Living near a port can solve that problem. But those who don't do that, including Gilbertson, have to book a flight to the port without a clear place to claim on arrival.
“I used points to book return flights for my mother because I could get them back if the journey did not happen,” said Gilbertson.
Eventually she bought a repayable one -way ticket from Phoenix to Fort Lauderdale for herself.
Only two days before they sail – also the deadline day to find out if you got it on the ship – Gilbertson finally received a confirmation that only three of the seven standby passengers took a place, and luckily she was one of them
The Saturday of January 25 on Saturday of the 2,666 passenger ship she had booked was sold out completely online, which only increased the stress to be in the unknown.
“From the moment I booked, I have controlled my e -mail obsessively as a helicopter parent who waited or their child came to that Ivy League school,” she wrote. “Nothing, nothing and nothing more.”

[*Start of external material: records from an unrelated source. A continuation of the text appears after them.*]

(* ===== verification/RpcTimer.v ===== *)
(** * Round-trip estimates

    The estimator of [net/sunrpc/timer.c] and [include/linux/sunrpc/timer.h]: for each of five
    kinds of request the smoothed round-trip time (times 8), its mean deviation, and how often the
    last request timed out.  [HZ], the clock ticks of a second, is chosen when a kernel is built. *)

From S2P Require Import Prelude Xdr WaitQueue.
From stdpp Require Import list.
#[local] Open Scope Z_scope.

Class Ticks := HZ : Z.

Section Rtt.
Context `{Ticks}.

Definition RPC_RTO_MAX := 60 * HZ.
Definition RPC_RTO_INIT := HZ / 5.
Definition RPC_RTO_MIN := HZ / 10.

Record rpc_rtt := mk_rtt {
  timeo : Z;
  srtt : list Z;
  sdrtt : list Z;
  ntimeouts : list Z;
}.
#[export] Instance upd_rtt : Updatable rpc_rtt := fun r => mk_rtt (timeo r) (srtt r) (sdrtt r) (ntimeouts r).

(** Entry [i] of one of the arrays. *)
Definition rtt_get (l : list Z) (i : Z) : Z := nth (Z.to_nat i) l 0.
Definition rtt_set (l : list Z) (i v : Z) : list Z := <[Z.to_nat i := v]> l.

Definition rpc_init_rtt (t : Z) : rpc_rtt :=
  let init := if RPC_RTO_INIT <? t then u64 (Z.shiftl (t - RPC_RTO_INIT) 3) else 0 in
  mk_rtt t (replicate 5 init) (replicate 5 RPC_RTO_INIT) (replicate 5 0).

(** The entries are read and written as signed numbers. *)
Definition rpc_update_rtt (rt : rpc_rtt) (timer m : Z) : rpc_rtt :=
  if timer =? 0 then rt
  else
    let timer := timer - 1 in
    if m <? 0 then rt
    else
      let m := if m =? 0 then 1 else m in
      let s := s64 (rtt_get (srtt rt) timer) in
      let m := s64 (m - Z.shiftr s 3) in
      let rt := rt <| srtt := rtt_set (srtt rt) timer (u64 (s + m)) |> in
      let m := if m <? 0 then s64 (- m) else m in
      let d := s64 (rtt_get (sdrtt rt) timer) in
      let m := s64 (m - Z.shiftr d 2) in
      let d := s64 (d + m) in
      let d := if d <? RPC_RTO_MIN then RPC_RTO_MIN else d in
      rt <| sdrtt := rtt_set (sdrtt rt) timer (u64 d) |>.

Definition rpc_calc_rto (rt : rpc_rtt) (timer : Z) : Z :=
  if timer =? 0 then timeo rt
  else
    let timer := timer - 1 in
    let res := u64 (Z.shiftr (u64 (rtt_get (srtt rt) timer + 7)) 3 + rtt_get (sdrtt rt) timer) in
    if RPC_RTO_MAX <? res then RPC_RTO_MAX else res.

Definition rpc_set_timeo (rt : rpc_rtt) (timer ntimeo : Z) : rpc_rtt :=
  if timer =? 0 then rt
  else
    let t := rtt_get (ntimeouts rt) (timer - 1) in
    let t := if ntimeo <? t then (if 0 <? t then t - 1 else t) else if 8 <? ntimeo then 8 else ntimeo in
    rt <| ntimeouts := rtt_set (ntimeouts rt) (timer - 1) t |>.

Definition rpc_ntimeo (rt : rpc_rtt) (timer : Z) : Z :=
  if timer =? 0 then 0 else rtt_get (ntimeouts rt) (timer - 1).

(** ** Bounds

    [B] bounds the round trips measured so far.  The smoothed time stays below [8 * B], the
    deviation below [4 * B], or below what they start with. *)
Record rtt_ok (B : Z) (rt : rpc_rtt) : Prop := {
  ro_srtt : length (srtt rt) = 5%nat /\ Forall (fun s => 0 <= s <= 8 * B) (srtt rt);
  ro_sdrtt : length (sdrtt rt) = 5%nat /\ Forall (fun d => RPC_RTO_MIN <= d <= 4 * B) (sdrtt rt);
  ro_ntimeouts : length (ntimeouts rt) = 5%nat /\ Forall (fun n => 0 <= n <= 8) (ntimeouts rt);
}.

(** One step of the two filters, as in the paper the code cites. *)
Definition smooth (s m : Z) : Z := s - s / 8 + m.
Definition deviate (d s m : Z) : Z := Z.max RPC_RTO_MIN (d - d / 4 + Z.abs (m - s / 8)).

Lemma rtt_get_in (P : Z -> Prop) l i : length l = 5%nat -> Forall P l -> 0 <= i < 5 -> P (rtt_get l i).
Proof.
  intros L F Hi. rewrite Forall_lookup in F. unfold rtt_get. destruct (lookup_lt_is_Some_2 l (Z.to_nat i)) as [x Hx]; [lia|].
  rewrite (nth_lookup_Some _ _ _ _ Hx). by eapply F.
Qed.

There was a feeling of false hope when the cruise company asked to check in Gilbertson with her flight information, booking and passport. In the end it meant nothing.
With five days to the cruise and not a word about an available place, Gilbertson called the Reservation Line of Holland – but again, nowhere.
“I was in Cruise Limbo and it was frustrating,” Gilbertson wrote. 'If I was rejected on Wednesday, I would just cancel the entire trip. If I didn't find out until Thursday, we had to fly to Fort Lauderdale that morning on our agreed flights, in case we got a yes that evening. '
The time was ticking and Gilbertson felt like she needed a backup plan. She searched the internet for other cruises in Florida. But even if she found another deal, she could not book anything without first hearing from Holland.
Only two days before they sail – also the deadline day to find out if you got it on the ship – Gilbertson finally received a confirmation on her journey.
Confused that it was not via an e -mail as promised and instead by a warning on the app that informed her about a assigned passenger number, she called the cruise line to wonder if it was a fluke.
In great news – it wasn't. In Beter Nieuws, only three of the seven standby passengers held a place and Gilbertson was one of them.